History
- Builder: Malmari & Winberg, Finland
- Launched: Circa 1997

General characteristics
- Displacement: 24 long tons (24 t)
- Length: 10.05 m (33 ft 0 in)
- Beam: 2.8 m (9 ft 2 in)
- Draught: 3.5 m (11 ft 6 in)
- Speed: Cruising: 0.5 knots (0.93 km/h; 0.58 mph); Maximum: 3 knots (5.6 km/h; 3.5 mph);
- Endurance: 96 hours with 10 persons
- Test depth: 100 m (330 ft)
- Complement: 1 pilot, 10 passengers

= Windermere (submarine) =

Tourist submarine that operated on Windermere in Cumbria, England

Windermere is a tourist submarine that operated on Windermere, a lake in Cumbria, England. It was delivered to the marina at Lakeside in July 1997 and began commercial operation the next month. Carrying out dives on a wreck near to the marina and also cruises further afield it carried 3,500 passengers in its first year of operations.
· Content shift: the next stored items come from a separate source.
(* ===== verification/SpvProof.v ===== *)
(** * Bitcoin payments (src/qrx-core/src/bitcoin/qrx_btc_spv.c)

    Confirmations of a header, proofs that a transaction is in its block,
    outputs of a serialized transaction, and the record of a proof. *)

From stdpp Require Import gmap.
From S2P Require Import Prelude Format Spv.

Record QrxBtcSpvProofResult := mkProof {
  bp_txid : bytes; bp_block_hash : bytes; bp_block_height : Z; bp_confirmations : Z; bp_merkle_index : Z; bp_merkle_valid : Z; bp_active_chain : Z
}.
Record QrxBtcTxOutputMatch := mkMatchOut { bm_txid : bytes; bm_vout : Z; bm_sats : Z }.

(** [strtok_r] with one separator: the pieces that are not empty. *)
Definition strtok (sep : byte) (s : bytes) : list bytes := filter (fun p => p <> []) (split_on sep s).
Definition trim_space (s : bytes) : bytes := reverse (skip_space (reverse (skip_space s))).

Section proof.
Variable sha256 : bytes -> bytes.
Variable get : bytes -> option bytes.
Abbreviation sha256d := (sha256d sha256).

(** Confirmations, and whether the block is on the active chain. *)
Definition qrx_btc_spv_confirmations (network block_hash : bytes) (block_height : Z) : option (Z * bool) :=
  n ← normnet network;
  best ← qrx_btc_spv_get_best get n;
  let act := bool_decide (db_get get (akey n block_height) 65 = Some block_hash) in
  Some (if act && bool_decide (si_height best >= block_height) then si_height best -64 block_height +64 1 else 0, act).

(** ** Merkle branches *)

(** One step up: the hash of the pair, with the bit of the index on the side. *)
Definition merkle_step (cur sib : bytes) (idx : Z) : bytes := sha256d (if Z.odd idx then sib ++ cur else cur ++ sib).
Fixpoint merkle_fold (cur : bytes) (idx : Z) (toks : list bytes) : option bytes :=
  match toks with
  | [] => Some cur
  | tok :: toks =>
      sib ← display_hex_to_internal (trim_space tok);
      merkle_fold (merkle_step cur sib idx) (Z.shiftr idx 1) toks
  end.
Definition branch_tokens (branch_csv : bytes) : list bytes :=
  let copy := if decide (branch_csv = []) then cs "-" else branch_csv in
  if decide (copy = cs "-") then [] else strtok x2c copy.

Definition qrx_btc_spv_verify_merkle (network txid block_hash : bytes) (tx_index : Z) (branch_csv : bytes) : option QrxBtcSpvProofResult :=
  n ← normnet network;
  if decide (length txid <> 64%nat \/ length block_hash <> 64%nat) then None
  else
    hdr ← qrx_btc_spv_get_header get n block_hash;
    cur ← display_hex_to_internal txid;
    cur ← merkle_fold cur tx_index (branch_tokens branch_csv);
    if strcaseeq (field_hash_display cur) (si_merkle_root hdr) then
      '(conf, act) ← qrx_btc_spv_confirmations n block_hash (si_height hdr);
      if act : bool then Some (mkProof txid block_hash (si_height hdr) conf tx_index 1 1) else None
    else None.

(** ** Transactions *)

(** A number in Bitcoin's variable length, in its shortest form, and the rest. *)
Definition read_varint (b : bytes) : option (Z * bytes) :=
  match b with
  | [] => None
  | c :: b =>
      let c := byte.unsigned c in
      if decide (c < 0xfd) then Some (c, b)
      else
        let need := if decide (c = 0xfd) then 2%nat else if decide (c = 0xfe) then 4%nat else 8%nat in
        if decide (length b < need)%nat then None
        else
          let x := rd_le (take need b) in
          if decide ((c = 0xfd /\ x < 0xfd) \/ (c = 0xfe /\ x <= 0xffff) \/ (c = 0xff /\ x <= 0xffffffff)) then None
          else Some (x, drop need b)
  end.

(** [n] bytes, and the rest. *)
Definition skip_bytes (n : Z) (b : bytes) : option bytes := if decide (blen b < n) then None else Some (drop (Z.to_nat n) b).
(** A length and as many bytes. *)
Definition read_var_bytes (b : bytes) : option (bytes * bytes) :=
  '(l, b) ← read_varint b; if decide (l > blen b) then None else Some (take (Z.to_nat l) b, drop (Z.to_nat l) b).

Definition skip_input (b : bytes) : option bytes :=
  b ← skip_bytes 36 b; '(_, b) ← read_var_bytes b; skip_bytes 4 b.
Fixpoint skip_n (step : bytes -> option bytes) (n : nat) (b : bytes) : option bytes :=
  match n with O => Some b | S n => b ← step b; skip_n step n b end.

(** The outputs: the index of the first that pays [sats] to [spk], or -1. *)
Fixpoint find_outputs (n : nat) (i : Z) (sats : Z) (spk : bytes) (found : Z) (b : bytes) : option (Z * bytes) :=
  match n with
  | O => Some (found, b)
  | S n =>
      b' ← skip_bytes 8 b;
      let val := rd_le (take 8 b) in
      '(script, b') ← read_var_bytes b';
      let found := if decide (val <= LLONG_MAX /\ val = sats /\ script = spk /\ found < 0) then i else found in
      find_outputs n (i + 1) sats spk found b'
  end.

Definition skip_witness (b : bytes) : option bytes :=
  '(items, b) ← read_varint b;
  if decide (items > 100000) then None else skip_n (fun b => snd <$> read_var_bytes b) (Z.to_nat items) b.

(** Version, inputs and outputs, witnesses, lock time; the answer is the
    found output and the bytes that the identifier is the hash of. *)
Definition parse_tx (b : bytes) (sats : Z) (spk : bytes) : option (Z * bytes) :=
  if decide (blen b < 8) then None
  else
    let rest := drop 4 b in
    let '(segwit, body) := match rest with
                           | x00 :: c :: r => if decide (c <> x00) then (true, r) else (false, rest)
                           | _ => (false, rest)
                           end in
    '(vin, r) ← read_varint body;
    if decide (vin > 100000) then None
    else
      r ← skip_n skip_input (Z.to_nat vin) r;
      '(voutc, r) ← read_varint r;
      if decide (voutc > 100000) then None
      else
        '(found, r) ← find_outputs (Z.to_nat voutc) 0 sats spk (-1) r;
        let inner := take (length body - length r) body in
        r ← (if segwit : bool then skip_n skip_witness (Z.to_nat vin) r else Some r);
        if decide (blen r <> 4) then None
        else Some (found, if segwit then take 4 b ++ inner ++ r else b).

Definition qrx_btc_tx_find_output (rawtx_hex : bytes) (expected_sats : Z) (expected_scriptpubkey_hex : bytes) : option QrxBtcTxOutputMatch :=
  let hl := blen rawtx_hex in
  if decide (expected_sats < 0 \/ Z.odd hl = true \/ hl / 2 > BTC_TX_MAX_BYTES \/ hl < 20) then None
  else
    b ← hex_decode rawtx_hex (hl / 2);
    spk ← hex_decode expected_scriptpubkey_hex (blen expected_scriptpubkey_hex / 2 + 1);
    '(found, material) ← parse_tx b expected_sats spk;
    if decide (found < 0) then None
    else Some (mkMatchOut (field_hash_display (sha256d material)) found expected_sats).

(** ** Stored proofs *)

Definition qrx_btc_spv_stage_proof (network : bytes) (p : QrxBtcSpvProofResult) (vout sats : Z) (spk : bytes) : option puts :=
  n ← normnet network;
  Some [(pkey n (bp_txid p) (cs "block_hash"), bp_block_hash p); put_u (pkey n (bp_txid p) (cs "block_height")) (bp_block_height p);
    put_u (pkey n (bp_txid p) (cs "merkle_index")) (bp_merkle_index p); put_u (pkey n (bp_txid p) (cs "vout")) (u64 vout);
    put_u (pkey n (bp_txid p) (cs "sats")) (u64 sats); (pkey n (bp_txid p) (cs "scriptpubkey"), spk); (pkey n (bp_txid p) (cs "verified"), cs "1")].

(** The proof, the output, its value and its script in a buffer of [script_sz]. *)
Definition qrx_btc_spv_get_stored_proof (network txid : bytes) (script_sz : nat) : option (QrxBtcSpvProofResult * Z * Z * bytes) :=
  n ← normnet network;
  if decide (length txid <> 64%nat) then None
  else
    v ← db_get get (pkey n txid (cs "verified")) 256;
    if decide (v <> cs "1") then None
    else
      bh ← db_get get (pkey n txid (cs "block_hash")) 65;
      height ← db_get_u64 get (pkey n txid (cs "block_height"));
      index ← db_get_u64 get (pkey n txid (cs "merkle_index"));
      vv ← db_get_u64 get (pkey n txid (cs "vout"));
      ss ← db_get_u64 get (pkey n txid (cs "sats"));
      let spk := default [] (db_get get (pkey n txid (cs "scriptpubkey")) script_sz) in
      '(conf, act) ← qrx_btc_spv_confirmations n bh height;
      Some (mkProof txid bh height conf index 1 (if act : bool then 1 else 0), i32 vv, i64 ss, spk).
End proof.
The Windermere struggled to attract full loads of passengers in 1998, which was its last year of operation. The vessel was later operated in Mauritius and now carries out dives in Barbados.

== Design ==
The Windermere is a MERGO 10 submersible designed and built by Malmari & Winberg, a former subsidiary of Finnish shipbuilder Rauma-Repola. The MERGO 10 vessels measured 10.05 m in length, 2.8 m in beam and 3.5 m in overall height. The vessels had a displacement of 24 LT and were capable of diving to 100 m depth. The MERGO 10 could carry ten passengers in addition to its pilot. The Windermere had a cruising speed of 0.5 knot and a maximum speed of 3 knot. As well as large underwater viewports it was equipped with video cameras and powerful lights, it also had sonar. It carried enough oxygen to sustain 10 people for 96 hours.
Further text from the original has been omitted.